▶ [PROBLEM DETAILS] The lines from the first line of the entries through the line containing "(** [IN6_IS_ADDR_LINKLOCAL]: fe80::/10. *)" are to be repeated exactly, with both of those lines included.

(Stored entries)
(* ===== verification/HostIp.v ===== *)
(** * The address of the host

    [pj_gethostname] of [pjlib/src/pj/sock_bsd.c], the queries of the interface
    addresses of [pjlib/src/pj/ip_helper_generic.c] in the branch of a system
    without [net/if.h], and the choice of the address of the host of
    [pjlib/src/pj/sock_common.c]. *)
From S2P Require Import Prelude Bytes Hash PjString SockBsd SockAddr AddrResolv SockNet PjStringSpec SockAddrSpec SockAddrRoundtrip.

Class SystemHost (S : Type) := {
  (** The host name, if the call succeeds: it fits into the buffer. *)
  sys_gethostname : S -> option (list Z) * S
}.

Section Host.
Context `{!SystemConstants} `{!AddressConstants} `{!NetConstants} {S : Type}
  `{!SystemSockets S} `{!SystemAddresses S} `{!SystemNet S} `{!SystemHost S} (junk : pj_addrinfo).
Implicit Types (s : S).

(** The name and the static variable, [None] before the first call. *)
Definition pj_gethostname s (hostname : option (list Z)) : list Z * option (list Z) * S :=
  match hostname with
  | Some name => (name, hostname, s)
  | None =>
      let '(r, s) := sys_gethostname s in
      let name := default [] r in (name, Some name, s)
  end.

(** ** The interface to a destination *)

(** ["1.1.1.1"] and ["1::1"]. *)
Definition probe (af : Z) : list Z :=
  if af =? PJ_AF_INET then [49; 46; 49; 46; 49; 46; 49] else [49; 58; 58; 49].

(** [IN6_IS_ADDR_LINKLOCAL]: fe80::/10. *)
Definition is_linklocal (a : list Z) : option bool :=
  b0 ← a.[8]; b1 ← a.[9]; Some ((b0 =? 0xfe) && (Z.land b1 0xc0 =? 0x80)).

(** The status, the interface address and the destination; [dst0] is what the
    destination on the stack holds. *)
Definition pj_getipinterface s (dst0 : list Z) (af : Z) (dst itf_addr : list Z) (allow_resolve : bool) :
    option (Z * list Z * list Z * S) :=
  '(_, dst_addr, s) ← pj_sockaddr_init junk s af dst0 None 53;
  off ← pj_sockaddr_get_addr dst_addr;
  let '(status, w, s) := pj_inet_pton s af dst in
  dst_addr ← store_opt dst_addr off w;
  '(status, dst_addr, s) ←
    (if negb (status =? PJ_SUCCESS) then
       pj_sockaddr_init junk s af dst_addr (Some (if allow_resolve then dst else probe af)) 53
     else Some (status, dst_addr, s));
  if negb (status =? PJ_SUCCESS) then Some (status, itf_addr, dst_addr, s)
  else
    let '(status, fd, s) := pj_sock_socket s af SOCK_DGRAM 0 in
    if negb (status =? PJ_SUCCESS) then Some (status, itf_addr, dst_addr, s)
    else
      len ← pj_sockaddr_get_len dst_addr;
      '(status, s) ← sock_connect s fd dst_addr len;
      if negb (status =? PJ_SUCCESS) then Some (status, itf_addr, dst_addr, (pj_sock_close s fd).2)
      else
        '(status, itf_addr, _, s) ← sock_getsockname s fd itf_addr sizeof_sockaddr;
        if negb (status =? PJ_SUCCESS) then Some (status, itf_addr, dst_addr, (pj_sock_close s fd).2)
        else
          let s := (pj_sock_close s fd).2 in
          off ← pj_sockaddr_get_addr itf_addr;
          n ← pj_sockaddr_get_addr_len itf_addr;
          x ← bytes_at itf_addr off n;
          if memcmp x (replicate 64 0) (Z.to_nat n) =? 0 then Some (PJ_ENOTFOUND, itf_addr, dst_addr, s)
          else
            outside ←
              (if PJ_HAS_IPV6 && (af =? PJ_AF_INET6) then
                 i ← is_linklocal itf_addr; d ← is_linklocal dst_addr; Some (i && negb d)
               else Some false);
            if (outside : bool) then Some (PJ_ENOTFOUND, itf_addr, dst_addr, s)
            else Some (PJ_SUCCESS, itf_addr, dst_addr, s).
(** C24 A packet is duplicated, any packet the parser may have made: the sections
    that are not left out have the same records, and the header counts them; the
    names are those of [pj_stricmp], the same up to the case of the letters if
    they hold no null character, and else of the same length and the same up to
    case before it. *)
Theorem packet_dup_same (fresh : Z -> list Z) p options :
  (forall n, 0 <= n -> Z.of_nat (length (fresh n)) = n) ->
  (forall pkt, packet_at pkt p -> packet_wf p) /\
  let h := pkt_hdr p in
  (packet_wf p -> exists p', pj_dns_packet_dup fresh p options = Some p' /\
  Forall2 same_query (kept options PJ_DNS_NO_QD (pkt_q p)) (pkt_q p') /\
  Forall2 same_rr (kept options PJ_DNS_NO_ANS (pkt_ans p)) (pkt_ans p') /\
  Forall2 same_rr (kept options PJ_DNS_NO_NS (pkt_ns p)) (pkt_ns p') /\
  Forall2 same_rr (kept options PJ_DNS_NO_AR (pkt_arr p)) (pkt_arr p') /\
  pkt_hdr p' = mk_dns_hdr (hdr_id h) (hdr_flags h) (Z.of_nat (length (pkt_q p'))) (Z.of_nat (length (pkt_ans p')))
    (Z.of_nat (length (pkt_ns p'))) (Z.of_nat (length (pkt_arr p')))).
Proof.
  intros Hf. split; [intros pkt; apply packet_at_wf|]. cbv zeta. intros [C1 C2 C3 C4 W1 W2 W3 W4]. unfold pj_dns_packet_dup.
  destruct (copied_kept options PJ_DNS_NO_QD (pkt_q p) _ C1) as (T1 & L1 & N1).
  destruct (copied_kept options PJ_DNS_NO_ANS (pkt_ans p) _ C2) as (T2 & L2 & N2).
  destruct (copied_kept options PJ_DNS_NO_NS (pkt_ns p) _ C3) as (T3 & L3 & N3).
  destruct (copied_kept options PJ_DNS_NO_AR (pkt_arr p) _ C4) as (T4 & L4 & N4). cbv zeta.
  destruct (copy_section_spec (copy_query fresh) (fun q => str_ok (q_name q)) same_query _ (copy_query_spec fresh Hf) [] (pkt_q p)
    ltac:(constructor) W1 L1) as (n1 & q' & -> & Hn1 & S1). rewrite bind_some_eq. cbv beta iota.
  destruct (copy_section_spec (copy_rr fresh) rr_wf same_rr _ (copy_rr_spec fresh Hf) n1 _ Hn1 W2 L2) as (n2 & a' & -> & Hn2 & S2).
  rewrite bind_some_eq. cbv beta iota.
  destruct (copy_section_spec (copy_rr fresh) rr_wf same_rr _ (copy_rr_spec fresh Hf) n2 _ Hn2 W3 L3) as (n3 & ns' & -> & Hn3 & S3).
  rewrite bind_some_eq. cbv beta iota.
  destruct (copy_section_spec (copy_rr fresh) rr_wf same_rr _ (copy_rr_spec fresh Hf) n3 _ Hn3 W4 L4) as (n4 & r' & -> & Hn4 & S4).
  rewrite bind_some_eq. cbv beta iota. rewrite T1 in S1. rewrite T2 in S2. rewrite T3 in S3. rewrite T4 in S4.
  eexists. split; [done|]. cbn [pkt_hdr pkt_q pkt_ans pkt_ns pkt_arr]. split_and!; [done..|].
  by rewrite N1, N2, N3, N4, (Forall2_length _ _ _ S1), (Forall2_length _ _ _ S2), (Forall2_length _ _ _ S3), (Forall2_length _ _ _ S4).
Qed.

▶ [YOUR RESPONSE]
(* ===== verification/HostIp.v ===== *)
(** * The address of the host

    [pj_gethostname] of [pjlib/src/pj/sock_bsd.c], the queries of the interface
    addresses of [pjlib/src/pj/ip_helper_generic.c] in the branch of a system
    without [net/if.h], and the choice of the address of the host of
    [pjlib/src/pj/sock_common.c]. *)
From S2P Require Import Prelude Bytes Hash PjString SockBsd SockAddr AddrResolv SockNet PjStringSpec SockAddrSpec SockAddrRoundtrip.

Class SystemHost (S : Type) := {
  (** The host name, if the call succeeds: it fits into the buffer. *)
  sys_gethostname : S -> option (list Z) * S
}.

Section Host.
Context `{!SystemConstants} `{!AddressConstants} `{!NetConstants} {S : Type}
  `{!SystemSockets S} `{!SystemAddresses S} `{!SystemNet S} `{!SystemHost S} (junk : pj_addrinfo).
Implicit Types (s : S).

(** The name and the static variable, [None] before the first call. *)
Definition pj_gethostname s (hostname : option (list Z)) : list Z * option (list Z) * S :=
  match hostname with
  | Some name => (name, hostname, s)
  | None =>
      let '(r, s) := sys_gethostname s in
      let name := default [] r in (name, Some name, s)
  end.

(** ** The interface to a destination *)

(** ["1.1.1.1"] and ["1::1"]. *)
Definition probe (af : Z) : list Z :=
  if af =? PJ_AF_INET then [49; 46; 49; 46; 49; 46; 49] else [49; 58; 58; 49].

(** [IN6_IS_ADDR_LINKLOCAL]: fe80::/10. *)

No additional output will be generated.